I've been using it to decode JWT tokens without verifying them because that's not important and any concern in this specific workflow. Up until v10.0.0
I've been able to pass any DecodingKey
to any validation signature as long as signature validation has been turned off, something like this:
#[derive(Clone, Debug, serde::Deserialize)]
#[serde(rename_all = "camelCase")]
struct Claims {
some_claim: String,
}
// Setting RS265 here to match the JWT
let mut validation = jsonwebtoken::Validation::new(jsonwebtoken::Algorithm::RS256);
validation.validate_aud = false;
validation.insecure_disable_signature_validation(); // Disabling validation
// Easiest to create `DecodingKey` but this does _not_ match the signature (this is Hmac)
let dummy_key = jsonwebtoken::DecodingKey::from_secret(&[]);
let decoded = jsonwebtoken::decode::<Claims>(token, &dummy_key, &validation)
.expect("failed to read claims: {err}"))?;
Trying to run this code after v10.0.0
now results in InvalidKeyFormat
since even though I'm not interested in verifying the signature we call jwt_verifier_factory
which will create a verifier based on the header and pass the key which may contain a different algorithm.

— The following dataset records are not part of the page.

(** * A shallow embedding of postcss-modular-type (src/src/index.ts)

    The plugin creator resolves its options over a module-level
    [defaultConfig] object with [Object.assign], computes a [Map] of CSS
    custom properties (one per scale step) and returns two postcss
    listeners: [Rule] (directive expansion) and [Declaration] (inline
    replacement).

    JavaScript numbers are kept abstract: the development is parametric in
    a number type [num] with the operations the code uses ([-], [*], [/],
    [Math.pow] at an integer exponent, and the digit string of
    [Number.prototype.toFixed]).  The integer-valued options ([minStep],
    [maxStep], [precision]) and the loop counter are integers ([Z]).
    A rational instance at the end of the file is used to evaluate the
    code on concrete configurations. *)

From Stdlib Require Import ZArith QArith Qabs.
From stdpp Require Import base list strings pretty.

Local Set Warnings "-register-all".

(** ** Enumerations of the configuration *)

Inductive SuffixType := Numbered | Values.
Inductive Unit := Px | Rem.

(** [`${unit}`] *)
Definition unit_str (u : Unit) : string :=
  match u with Px => "px" | Rem => "rem" end.

(** ["\n"] *)
Definition nl : string := String (Ascii.ascii_of_nat 10) EmptyString.

(** [Array.prototype.toString] on an array of strings: [join(",")]. *)
Fixpoint js_join (xs : list string) : string :=
  match xs with
  | [] => ""
  | [x] => x
  | x :: xs' => x +:+ "," +:+ js_join xs'
  end.

(** [String.prototype.includes]. *)
Definition includes (s sub : string) : bool :=
  match String.index 0 sub s with Some _ => true | None => false end.

(** ** The JavaScript [Map<string, string>]: insertion-ordered, [set] on an
    existing key replaces the value and keeps the key's position. *)

Definition JsMap := list (string * string).

Fixpoint map_set (m : JsMap) (k v : string) : JsMap :=
  match m with
  | [] => [(k, v)]
  | (k', v') :: m' =>
      if String.eqb k k' then (k, v) :: m' else (k', v') :: map_set m' k v
  end.

Fixpoint map_get (m : JsMap) (k : string) : option string :=
  match m with
  | [] => None
  | (k', v') :: m' => if String.eqb k k' then Some v' else map_get m' k
  end.

(** Errors raised by the plugin creator: the [new Error("Insufficient
    suffixes passed. ...")] of the suffix check, and the [RangeError] that
    [toFixed] raises for a digit count outside [0..100]. *)
Inductive Err := ConfigurationError (msg : string) | RangeError.
(** X15: The survivorship rule of [create_canonical_record]: a canonical
    attribute is a non-empty value of some member for that key, taken from a
    member that is at least as complete as every member holding a non-empty
    value for the key; and every key for which some member holds a non-empty
    value is present. *)
Theorem canonical_attributes_survivorship (cluster : list EntityRecord)
    (e : ResolvedEntity) :
  create_canonical_record cluster = Some e →
  (∀ k v, Dict.get (resolved_attributes e) k = Some v →
     truthy v = true
     ∧ ∃ r, r ∈ cluster ∧ (k, v) ∈ attributes r
            ∧ ∀ r' v', r' ∈ cluster → (k, v') ∈ attributes r' →
                truthy v' = true → non_null r' ≤ non_null r)
  ∧ (∀ k r v, r ∈ cluster → (k, v) ∈ attributes r → truthy v = true →
       is_Some (Dict.get (resolved_attributes e) k)).
Proof.
  intros He. rewrite (canonical_attributes cluster e He).
  set (cs := sort_desc (map (λ r, (non_null r, r)) cluster)).
  destruct (sort_desc_spec (map (λ r, (non_null r, r)) cluster))
    as [Hperm Hsorted]. fold cs in Hperm, Hsorted.
  assert (Hcs : ∀ c, c ∈ cs ↔ ∃ r, r ∈ cluster ∧ c = (non_null r, r)).
  { intros c. rewrite Hperm, list_elem_of_fmap. split.
    - intros (r & -> & Hr). by exists r.
    - intros (r & Hr & ->). by exists r. }
  split.
  - intros k v Hget. rewrite fill_get in Hget. cbn [Dict.get] in Hget.
    destruct (List.find (hit k) _) as [[k0 v0]|] eqn:Hfind; [|done].
    injection Hget as ->.
    destruct (find_flat_map _ _ _ _ Hfind)
      as (cs1 & c & cs2 & Hsplit & Hc & Hcs1).
    apply find_Some_elem in Hc as [Hin Hhit]. unfold hit in Hhit.
    cbn [fst snd] in Hhit. apply andb_true_iff in Hhit as [Hk Hv].
    apply bool_decide_eq_true in Hk as ->. split; [done|].
    assert (Hc : c ∈ cs).
    { rewrite Hsplit. apply elem_of_app. right. apply list_elem_of_here. }
    apply Hcs in Hc as (r & Hr & ->). cbn [snd] in Hin.
    exists r. split_and!; [done|done|].
    intros r' v' Hr' Hin' Hv'.
    assert (Hc' : (non_null r', r') ∈ cs) by (apply Hcs; eauto).
    rewrite Hsplit in Hc', Hsorted.
    apply elem_of_app in Hc' as [Hc'|Hc'].
    + rewrite Forall_forall in Hcs1. specialize (Hcs1 _ Hc').
      rewrite Forall_forall in Hcs1. specialize (Hcs1 _ Hin').
      unfold hit in Hcs1. cbn [fst snd] in Hcs1.
      by rewrite bool_decide_eq_true_2, Hv' in Hcs1.
    + apply StronglySorted_app_1_r in Hsorted.
      apply elem_of_cons in Hc' as [[= -> _]|Hc']; [done|].
      apply StronglySorted_cons in Hsorted as [Hall _].
      rewrite Forall_forall in Hall. apply (Hall _ Hc').
  - intros k r v Hr Hin Hv. rewrite fill_get. cbn [Dict.get].
    destruct (List.find (hit k) _) as [kv|] eqn:Hfind; [by eexists|].
    apply find_none_Forall in Hfind. rewrite Forall_forall in Hfind.
    assert (Hhit : hit k (k, v) = false).
    { apply Hfind. apply list_elem_of_In, in_flat_map.
      exists (non_null r, r). split; [|by apply list_elem_of_In].
      apply list_elem_of_In, Hcs. eauto. }
    unfold hit in Hhit. cbn [fst snd] in Hhit.
    by rewrite bool_decide_eq_true_2, Hv in Hhit.
Qed.



End WithHashlib.



Lemma canonical_attributes_survivorship_witness :
  let H := Examples.plain_digest in
  let cluster := [ResolveFacts.john_crm; ResolveFacts.john_kyc] in
  ∃ e, create_canonical_record cluster = Some e
       ∧ ∀ k r v, r ∈ cluster → (k, v) ∈ attributes r → truthy v = true →
           is_Some (Dict.get (resolved_attributes e) k).
Proof.
  intros H cluster.
  destruct (create_canonical_record cluster) as [e|] eqn:He;
    [|by vm_compute in He].
  exists e. split; [done|].
  apply (canonical_attributes_survivorship cluster e He).
Defined.

End RecordFacts.

(** ** The entity-resolution endpoint *)

Module ResolutionEndpointFacts.
Import FtexResolution RangeFacts PartitionFacts.


Section WithRuntime.
Context {H : Hashlib} {U : Unicode}.


End WithRuntime.



End ResolutionEndpointFacts.

(** ** get_neighbors: the nodes within [depth] edges *)

Module ReachFacts.
Import NetworkGeneration NeighborFacts.

(** [x] is at the other end of the edge [e] at [u]. *)
Definition far_end (e : NetworkEdge) (u x : pystr) : Prop :=
  (source_id e = u ∧ target_id e = x) ∨ (target_id e = u ∧ source_id e = x).

(** An edge of the network joins [u] and [x], in either direction. *)
Definition adjacent (net : Network) (u x : pystr) : Prop :=
  ∃ e, e ∈ Dict.values (edges net) ∧ far_end e u x.

(** A walk of [k] edges leads from [u] to [x]. *)
Fixpoint reach (net : Network) (k : nat) (u x : pystr) : Prop :=
  match k with
  | 0 => u = x
  | S k' => ∃ w, reach net k' u w ∧ adjacent net w x
  end.

Section WithSetOrder.
Context {SO : SetOrder}.

(** One pass over one edge: the far end of the edge at [nid] joins
    [neighbors], and joins [next_level] when it was not a neighbour. *)
Lemma far_step_spec nid st e x :
  (x ∈ (neighbors_edge_step nid st e).2 ↔ x ∈ st.2 ∨ far_end e nid x)
  ∧ (x ∈ (neighbors_edge_step nid st e).1
     ↔ x ∈ st.1 ∨ ((x ∉ st.2) ∧ far_end e nid x)).
Proof.
  destruct st as [next nbrs]. unfold neighbors_edge_step, str_eqb, far_end.
  cbn [fst snd].
  destruct (decide (source_id e = nid)) as [Hs|Hs];
    destruct (decide (target_id e ∈ nbrs)) as [Ht|Ht];
    destruct (decide (target_id e = nid)) as [Htn|Htn];
    destruct (decide (source_id e ∈ nbrs)) as [Hsn|Hsn];
    rewrite ?(bool_decide_eq_true_2 _ Hs), ?(bool_decide_eq_false_2 _ Hs),
      ?(bool_decide_eq_true_2 _ Htn), ?(bool_decide_eq_false_2 _ Htn),
      ?(proj2 (in_set_true _ _) Ht), ?(proj2 (in_set_false _ _) Ht),
      ?(proj2 (in_set_true _ _) Hsn), ?(proj2 (in_set_false _ _) Hsn);
    cbn [andb negb fst snd]; rewrite ?elem_of_set_add;
    (split; split; intros Hx;
     intuition (subst; try congruence; try contradiction; auto 6)).
Qed.

(** What has been added after the pairs [(u, e)] visited so far. *)
Definition added (visited : list (pystr * NetworkEdge)) (x : pystr) : Prop :=
  ∃ u e, (u, e) ∈ visited ∧ far_end e u x.

Definition pass_state (nbrs0 : list pystr)
    (visited : list (pystr * NetworkEdge)) (st : list pystr * list pystr)
  : Prop :=
  (∀ x, x ∈ st.2 ↔ x ∈ nbrs0 ∨ added visited x)
  ∧ (∀ x, x ∈ st.1 ↔ (x ∉ nbrs0) ∧ added visited x)
  ∧ (NoDup nbrs0 → NoDup st.2).

Lemma added_snoc visited u e x :
  added (visited ++ [(u, e)]) x ↔ added visited x ∨ far_end e u x.
Proof.
  unfold added. split.
  - intros (u' & e' & [Hin|Hin%list_elem_of_singleton]%elem_of_app & Hf).
    + left. eauto.
    + injection Hin as -> ->. by right.
  - intros [(u' & e' & Hin & Hf)|Hf].
    + exists u', e'. split; [|done]. apply elem_of_app. by left.
    + exists u, e. split; [|done]. apply elem_of_app. right.
      by apply list_elem_of_singleton.
Qed.

Lemma edge_step_pass nbrs0 visited st nid e :
  pass_state nbrs0 visited st →
  pass_state nbrs0 (visited ++ [(nid, e)]) (neighbors_edge_step nid st e).
Proof.
  intros (Hn & Hx & Hnd). split_and!.
  - intros x. destruct (far_step_spec nid st e x) as [-> _].
    rewrite Hn, added_snoc. tauto.
  - intros x. destruct (far_step_spec nid st e x) as [_ ->].
    rewrite Hx, added_snoc. pose proof (Hn x) as Hnx.
    destruct (decide (x ∈ st.2)), (decide (x ∈ nbrs0)); tauto.
  - intros Hnd0. specialize (Hnd Hnd0). destruct st as [next nbrs].
    unfold neighbors_edge_step. cbn [snd] in *.
    repeat case_match; cbn [snd]; try done; by apply NoDup_set_add.
Qed.

Lemma edges_pass nbrs0 nid es : ∀ visited st,
  pass_state nbrs0 visited st →
  pass_state nbrs0 (visited ++ map (λ e, (nid, e)) es)
    (fold_left (neighbors_edge_step nid) es st).
Proof.
  induction es as [|e es IH]; intros visited st Hst; cbn [fold_left map].
  - by rewrite app_nil_r.
  - rewrite (cons_middle _ visited), app_assoc. by apply IH, edge_step_pass.
Qed.

Lemma nodes_pass net nbrs0 ns : ∀ visited st,
  pass_state nbrs0 visited st →
  pass_state nbrs0
    (visited
     ++ flat_map (λ n, map (λ e, (n, e)) (Dict.values (edges net))) ns)
    (fold_left (neighbors_node_step net) ns st).
Proof.
  induction ns as [|n ns IH]; intros visited st Hst; cbn [fold_left flat_map].
  - by rewrite app_nil_r.
  - rewrite app_assoc. by apply IH, edges_pass.
Qed.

One fix for this is to simply pass a dummy RSA key instead, either a static one generated with something like openssl genrsa 512 | openssl rsa -pubout
, or pull in a dependency on openssl
and use openssl::rsa::Rsa::generate()
.
Unless there is some other more idiomatic way to do this? Reading the pinned issue, my interpretation is that this library is strongly against not verifying tokens so maybe this is a very intentional decision and one step further away from simplifying decoding without verifying?
Thanks!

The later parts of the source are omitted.